I read a post  by Dan Stoner this morning in Hemmings  Daily online (https://www.hemmings.com/stories/2020/09/03/the-future-of-cars-is-in-the-culture?refer=news&utm_source=edaily&utm_medium=email&utm_campaign=2020-09-03) that focused on the future of car culture in America. Stoner begins with the statement: "The future of car culture is the culture, itself." It is a comment I have thought about on and off, the entire day. How American culture is transformed by our 2020 pandemic remains to be seen, but I would think that any discussion of the future of car culture or culture in general has to take this event that is as significant as the Civil War or the Great Depression in consideration. Yet Stoner never does this in his thoughts about the future of the car hobby and generational behavior.

Post-Covid America is surely going to be quite different than the country that was on January 1, 2020. We will certainly not be as wealthy by any measure. We will not be as cohesive, our divide exacerbated by matters of race, class, and political ideology. Higher education is experiencing a major traumatic episode, as is the job market. Mass transit will be even further marginalized. Vaccine or no vaccine, this pandemic will be chapter one in perhaps even more dangerous contagious diseases just over the horizon, real or imagined. 

Dan Stoner spends considerable effort in a discussion of Kids These Days (KTD) and their interest in sustaining the auto hobby. His description of the problem and possible solutions is good, but I would argue "old news," stated many times by others during the past few years. It  is a topic often addressed in Haggery Magazine, and in sessions at Historic Vehicle Association meetings held in Allentown.

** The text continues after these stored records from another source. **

(** One [Read] is one [spec_read]. *)
Lemma Read_refines (c : EncryptedConn) (q : list (list byte)) (n : nat) :
  holds c q ->
  exists c', Read c n = Done (fst (spec_read q n), c') /\ holds c' (snd (spec_read q n)) /\
    peers c c'.
Proof.
  intros (bytes & q' & Hin & Hw & Hq).
  destruct (ec_readBuf c) as [|b buf] eqn:Hbuf.
  - subst q. destruct Hw as [|body m bytes q Hb Hd Hw].
    + exists c. unfold Read. rewrite Hbuf, Hin. cbn. destruct c; cbn in *; subst.
      split; [done|]. split; [|done]. exists [], []. cbn. by repeat constructor.
    + erewrite Read_packet by done. eexists. split; [reflexivity|].
      split; [|by destruct c]. rewrite spec_read_leftover. exists bytes, q.
      destruct c; cbn in *. split; [done|]. split; [by eapply wire_of_ext, Hw|].
      by destruct (drop n m).
  - subst q. unfold Read. rewrite Hbuf. eexists. split; [reflexivity|].
    split; [|by destruct c]. rewrite spec_read_leftover. exists bytes, q'.
    destruct c; cbn in *; subst. split; [done|]. split; [by eapply wire_of_ext, Hw|].
    by destruct (drop n (b :: buf)).
Qed.

Lemma run_reads_refines (c : EncryptedConn) (q : list (list byte)) (sizes : list nat) :
  holds c q -> exists c', run_reads c sizes = Done (spec_reads q sizes, c').
Proof.
  revert c q. induction sizes as [|n sizes IH]; intros c q Hh; [by exists c|].
  destruct (Read_refines c q n Hh) as (c1 & Hr & Hh1 & _). cbn. rewrite Hr. cbn.
  destruct (IH c1 _ Hh1) as [c2 ->]. exists c2. cbn. by destruct (spec_read q n).
Qed.

(** A run of sendable messages appends exactly their packets to what was sent before. *)
Lemma run_writes_packets (r c : EncryptedConn) (msgs : list (list byte * write_entropy)) :
  peers c r -> wf_conn c -> c.(ec_out).(k_fail) = None -> Forall (sendable c) msgs ->
  exists rs c' pkts,
    run_writes c msgs = Done (rs, c') /\
    map (fun x => (x.(wr_n), x.(wr_err))) rs = map (fun m => (zlen m.1, None)) msgs /\
    c'.(ec_out) = mkSink (c.(ec_out).(k_writes) ++ pkts) None /\
    wire_of r (concat pkts) (map fst msgs).
Proof.
  revert c. induction msgs as [|[data w] msgs IH]; intros c Hp Hwf Hk Hs.
  { exists [], c, []. rewrite app_nil_r. repeat split; [|constructor]. by destruct (ec_out c); cbn in *; subst. }
  apply Forall_cons_1 in Hs as [Hm Hs].
  destruct (Write_sendable c data w Hwf Hk Hm) as (body & Hw & Hpos & Hfit & Hd).
  cbn [run_writes]. rewrite Hw, send_packet_ok by done. cbn [mbind outcome_bind].
  set (pkt := be32 (u32 (zlen body)) ++ body). set (c1 := c <| ec_out := _ |>).
  destruct (IH c1 Hp Hwf eq_refl Hs) as (rs & c2 & pkts & Hr & Hn & Ho & Hq).
  rewrite Hr. cbn. exists (mkWR (zlen data) None (write_jitter c data (we_jitter w)) :: rs), c2, (pkt :: pkts).
  split; [done|]. split; [cbn; by f_equal|]. split; [rewrite Ho; cbn; by rewrite <- app_assoc|].
  change (wire_of r (pkt ++ concat pkts) (data :: map fst msgs)). unfold pkt.
  rewrite <- app_assoc. constructor; [lia| |done]. by rewrite <- (decode_ext c r).
Qed.
End ConnLemmas.

(** ** Lemmas: the message queue *)

Lemma spec_read_conserves (q : list (list byte)) (n : nat) :
  (match fst (spec_read q n) with Ok l => l | Err _ => [] end) ++ concat (snd (spec_read q n))
  = concat q.
Proof.
  destruct q as [|m q]; [done|]. cbn.
  assert (concat (match drop n m with [] => q | r => r :: q end) = drop n m ++ concat q) as ->
    by by destruct (drop n m).
  by rewrite app_assoc, take_drop.
Qed.

(** Reads never reorder, repeat or invent bytes. *)
Lemma spec_reads_prefix (q : list (list byte)) (sizes : list nat) :
  exists rest, concat q = delivered (spec_reads q sizes) ++ rest.
Proof.
  revert q. induction sizes as [|n sizes IH]; intros q; [by exists (concat q)|].
  cbn. pose proof (spec_read_conserves q n) as Hc. destruct (spec_read q n) as [r q1].
  cbn in Hc |- *. destruct (IH q1) as [rest Hr]. exists rest.
  rewrite <- Hc, Hr. unfold delivered. cbn. by rewrite app_assoc.
Qed.

Lemma spec_read_progress (q : list (list byte)) (n : nat) :
  (0 < n)%nat -> q <> [] ->
  (length (concat (snd (spec_read q n))) + length (snd (spec_read q n))
   < length (concat q) + length q)%nat.
Proof.
  intros Hn Hq. destruct q as [|m q]; [done|]. cbn. destruct (drop n m) as [|b r] eqn:E.
  - rewrite length_app. lia.
  - cbn. rewrite !length_app. apply (f_equal length) in E. rewrite length_drop in E.
    cbn in E. lia.
Qed.

(** Enough reads of a non-empty buffer empty the queue. *)
Lemma spec_reads_drain (q : list (list byte)) (n k : nat) :
  (0 < n)%nat -> (length (concat q) + length q <= k)%nat ->
  delivered (spec_reads q (replicate k n)) = concat q.
Proof.
  intros Hn. revert q. induction k as [|k IH]; intros q Hk.
  { destruct q; [done|]. cbn in Hk. rewrite length_app in Hk. lia. }
  destruct (decide (q = [])) as [->|Hq].
  - clear IH Hk. cbn. unfold delivered. cbn. induction k as [|k IHk]; [done|]. exact IHk.
  - pose proof (spec_read_progress q n Hn Hq). pose proof (spec_read_conserves q n) as Hc.
    cbn [replicate spec_reads]. destruct (spec_read q n) as [r q1]. cbn in *.
    unfold delivered in *. cbn. rewrite IH by lia. done.
Qed.

(** ** A concrete cipher

    An instance of the laws, for the concrete runs: the tag repeats the key. *)
Definition toy_tag (k : list byte) : list byte := take 16 (k ++ replicate 16 x00).

#[export] Instance toy_crypto : Crypto := {|
  sha256_Sum256 m := take 32 (m ++ replicate 32 x00);
  gcm_Seal k _ p := p ++ toy_tag k;
  gcm_Open k _ c :=
    if decide (drop (length c - 16) c = toy_tag k) then Some (take (length c - 16) c) else None
|}.

Lemma length_toy_tag (k : list byte) : length (toy_tag k) = 16%nat.
Proof. unfold toy_tag. rewrite length_take, length_app, length_replicate. lia. Qed.

#[export] Instance toy_crypto_laws : CryptoLaws toy_crypto.
Proof.
  split.
  - intros m. cbn -[replicate]. rewrite length_take, length_app, length_replicate. lia.
  - intros k n p. cbn. by rewrite length_app, length_toy_tag.
  - intros k n p. cbn. rewrite length_app, length_toy_tag, Nat.add_sub.
    by rewrite drop_app_length, take_app_length, decide_True by done.
Qed.

Definition toy_entropy : write_entropy :=
  mkWriteEntropy (mkPadEntropy (Some 3) (fun i => byte_of (Z.of_nat i)) (Some 3) (Some 1))
    (Ok (fun i => byte_of (Z.of_nat i))) None.
Definition toy_obfs : ObfsConfig := mkObfsConfig true 4 32 0 0 0.
Definition toy_key : list byte := replicate 32 x2a.
Definition toy_conn (inp : list byte) : EncryptedConn :=
  mkEC (Some toy_key) (Some toy_obfs) [] (mkStream inp EOF) (mkSink [] None).
Definition toy_msgs : list (list byte * write_entropy) :=
  [(bytes_of "hello", toy_entropy); (bytes_of "world!", toy_entropy)].

(** ** Properties *)

(** C34: Padding is undone exactly: whatever is drawn, [removePadding] gives back
    data of up to 65533 bytes, and the padded length stays within the configured
    bounds.  On longer data the [uint16] length field wraps around: the reader
    panics when the remainder is 65534 or 65535, and otherwise silently keeps
    only the first [len mod 65536] bytes. *)
Theorem padding_roundtrip (data : list byte) (o : ObfsConfig) (w : pad_entropy) :
  wf_obfs o -> zlen data < 2 ^ 31 ->
  exists p,
    addPaddingBuf data o bufferSize w = Done p /\
    2 + zlen data + o.(Obfs_MinPadding) <= zlen p /\
    zlen p <= 2 + zlen data + Z.max o.(Obfs_MinPadding) (o.(Obfs_MaxPadding) - 1) /\
    (zlen data < 65534 -> removePadding p = Done (Some data)) /\
    removePadding p =
      if u16 (zlen data) <? 65534 then Done (Some (take (Z.to_nat (u16 (zlen data))) data))
      else Panic SliceOutOfRange.
Proof.
  intros Hwf Hd. destruct (addPaddingBuf_spec data o w Hwf Hd) as (pad & -> & Hp).
  pose proof (padLen_range o w Hwf). eexists. split; [reflexivity|].
  rewrite !zlen_app. change (zlen (be16 _)) with 2. split; [lia|]. split; [lia|].
  rewrite removePadding_framed. split; [|done]. intros Hlt.
  pose proof (zlen_nonneg data). rewrite u16_id, (proj2 (Z.ltb_lt _ _)) by lia.
  by rewrite take_ge by (unfold zlen; lia).
Qed.

Lemma padding_roundtrip_witness :
  exists p,
    addPaddingBuf (bytes_of "hi") toy_obfs bufferSize (we_pad toy_entropy) = Done p /\
    removePadding p = Done (Some (bytes_of "hi")).
Proof.
  destruct (padding_roundtrip (bytes_of "hi") toy_obfs (we_pad toy_entropy)
              ltac:(unfold wf_obfs; cbn; lia) ltac:(reflexivity)) as (p & H1 & _ & _ & H2 & _).
  exists p. split; [exact H1|]. apply H2. reflexivity.
Defined.

(** C1: An [EncryptedConn] implements a queue of messages.  Any sequence of
    sendable messages is written without error or panic, each write reporting
    its full length; and a peer with the same key and padding mode that reads
    the resulting bytes, into buffers of any sizes, gets exactly what
    [spec_read] takes from the queue of these messages, however the padding and
    the nonces were drawn. *)
Theorem conn_refines_queue {C : Crypto} (CL : CryptoLaws C) (w r : EncryptedConn)
    (msgs : list (list byte * write_entropy)) (sizes : list nat) :
  peers w r -> wf_conn w -> w.(ec_out) = mkSink [] None -> r.(ec_readBuf) = [] ->
  Forall (sendable w) msgs ->
  exists rs w',
    run_writes w msgs = Done (rs, w') /\
    map (fun x => (x.(wr_n), x.(wr_err))) rs = map (fun m => (zlen m.1, None)) msgs /\
    (r.(ec_in) = mkStream (k_bytes w'.(ec_out)) EOF ->
     exists r', run_reads r sizes = Done (spec_reads (map fst msgs) sizes, r')).
Proof.
  intros Hp Hwf Hout Hbuf Hs.
  destruct (run_writes_packets r w msgs Hp Hwf ltac:(by rewrite Hout) Hs)
    as (rs & w' & pkts & Hr & Hn & Ho & Hw).
  exists rs, w'. split; [done|]. split; [done|]. intros Hin.
  apply run_reads_refines. exists (k_bytes (ec_out w')), (map fst msgs).
  rewrite Hbuf, Ho, Hout. by split; [rewrite Hin, Ho, Hout|].
Qed.

Lemma conn_refines_queue_witness :
  exists rs w',
    run_writes (toy_conn []) toy_msgs = Done (rs, w') /\
    exists r', run_reads (toy_conn (k_bytes w'.(ec_out))) [3; 10; 4]%nat =
               Done (spec_reads (map fst toy_msgs) [3; 10; 4]%nat, r').
Proof.
  destruct (run_writes (toy_conn []) toy_msgs) as [[rs w']|] eqn:E; [|vm_compute in E; discriminate].
  exists rs, w'. split; [reflexivity|].
  destruct (conn_refines_queue toy_crypto_laws (toy_conn []) (toy_conn (k_bytes w'.(ec_out)))
    toy_msgs [3; 10; 4]%nat) as (rs' & w'' & H1 & _ & H2).
  - split; [reflexivity|]. cbn. split; intros; eauto.
  - unfold wf_conn, wf_obfs; cbn. lia.
  - reflexivity.
  - reflexivity.
  - repeat constructor; cbn; try discriminate; vm_compute; discriminate.
  - rewrite E in H1. injection H1 as <- <-. apply H2. reflexivity.
Defined.

(** The tunnel loses, repeats and reorders nothing.  Whatever buffer sizes
    the reader uses, what it has read is a prefix of what was written; and with
    non-empty buffers it has read everything after one read per byte and per
    message. *)
Theorem conn_delivers_all {C : Crypto} (CL : CryptoLaws C) (r : EncryptedConn)
    (q : list (list byte)) (sizes : list nat) (n k : nat) :
  holds r q -> (0 < n)%nat -> (length (concat q) + length q <= k)%nat ->
  (exists rs r' rest, run_reads r sizes = Done (rs, r') /\ concat q = delivered rs ++ rest) /\
  (exists rs r', run_reads r (replicate k n) = Done (rs, r') /\ delivered rs = concat q).
Proof.
  intros Hh Hn Hk. split.
  - destruct (run_reads_refines r q sizes Hh) as [r' Hr].
    destruct (spec_reads_prefix q sizes) as [rest Hp]. eauto.
  - destruct (run_reads_refines r q (replicate k n) Hh) as [r' Hr].
    eexists _, r'. split; [done|]. by apply spec_reads_drain.
Qed.

Lemma conn_delivers_all_witness :
  let r := mkEC None None [] (mkStream (be32 1 ++ [x41] ++ []) EOF) (mkSink [] None) in
  (exists rs r' rest, run_reads r [0; 5]%nat = Done (rs, r') /\ [x41] = delivered rs ++ rest) /\
  (exists rs r', run_reads r (replicate 2 1%nat) = Done (rs, r') /\ delivered rs = [x41]).
Proof.
  intros r. apply (conn_delivers_all toy_crypto_laws r [[x41]] [0; 5]%nat 1 2).
  - exists (be32 1 ++ [x41] ++ []), [[x41]]. split; [reflexivity|]. split; [|reflexivity].
    apply (wire_cons r [x41]); [split; vm_compute; congruence|reflexivity|constructor].
  - lia.
  - cbn. lia.
Defined.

What is different now is the Covid insult to our culture, including car culture. What Covid has done is perhaps taken our interest in an older technology and render it no longer relevant.  Americans now face challenges -- and especially the younger generation, that is unprecedented. Looking backwards might be a kind of comfort food, but shaping the future does not reside with those who look behind as they plow. There are now pressing priorities: the development and exploitation  of new technologies; the creation of innovative new organizations;  the movement of  the arts in a different directions; and the rethinking spirituality devoid of materialism. 

Hobbies are often connected to specific generations. That is not to say that there is some continuity. But the Golden Age of the Automobile or we may say the love of the automobile may well be over, fatally stricken by an invisible virus.